Data provided

(** Why a key may be in the database. *)
Definition entitled (ops : list rev_op) (cfg : WebOfTrustConfig) (c : RevocationCertificate) : Prop :=
  (revoker_id c = revoked_key_id c ∧ allow_self_revocation cfg = true ∧
     certificate_verify c (revoked_key_id c) = true) ∨
  (certificate_verify c (revoker_id c) = true ∧ RIssuer (revoked_key_id c) (revoker_id c) ∈ ops).
Definition relayed (ops : list rev_op) (cfg : WebOfTrustConfig) (s : RevocationSource) : Prop :=
  match s with
  | SWebOfTrust p =>
      ∃ r, RAddTrust r ∈ ops ∧ tr_peer_id r = p ∧ can_propagate_revocations r = true ∧
           min_trust_level cfg ≤ tr_trust_level r
  | _ => True
  end.
Definition justified (ops : list rev_op) (cfg : WebOfTrustConfig) (k : list Z) (e : RevocationEntry) : Prop :=
  revoked_key_id (certificate e) = k ∧
  ((entitled ops cfg (certificate e) ∧ relayed ops cfg (re_source e) ∧
      received_at_ms e ≤ rc_timestamp_ms (certificate e) + max_certificate_age_ms cfg) ∨
   (rc_reason (certificate e) = ThresholdRevoked ∧ (witness_threshold cfg).1 ≤ len (witnesses e) ∧
      witnesses e ≠ [] ∧ votes_ok ops k (witnesses e))).

Record rev_ok (ops : list rev_op) (cfg : WebOfTrustConfig) (m : RevocationManager) : Prop := {
  ro_config : rm_config m = cfg;
  ro_revoked k e : revoked_keys m !! k = Some e → justified ops cfg k e;
  ro_pending k ws : pending_threshold m !! k = Some ws →
    votes_ok ops k ws ∧ ws ≠ [] ∧ len ws < (witness_threshold cfg).1;
  ro_trust p r : trust_relationships m !! p = Some r → RAddTrust r ∈ ops ∧ tr_peer_id r = p;
  ro_issuers k l i : key_issuers m !! k = Some l → i ∈ l → RIssuer k i ∈ ops
}.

Task brief
Whenever the word "RIssuer" turns up in a line of the listing above, copy the line.

Exercise result
  (certificate_verify c (revoker_id c) = true ∧ RIssuer (revoked_key_id c) (revoker_id c) ∈ ops).
  ro_issuers k l i : key_issuers m !! k = Some l → i ∈ l → RIssuer k i ∈ ops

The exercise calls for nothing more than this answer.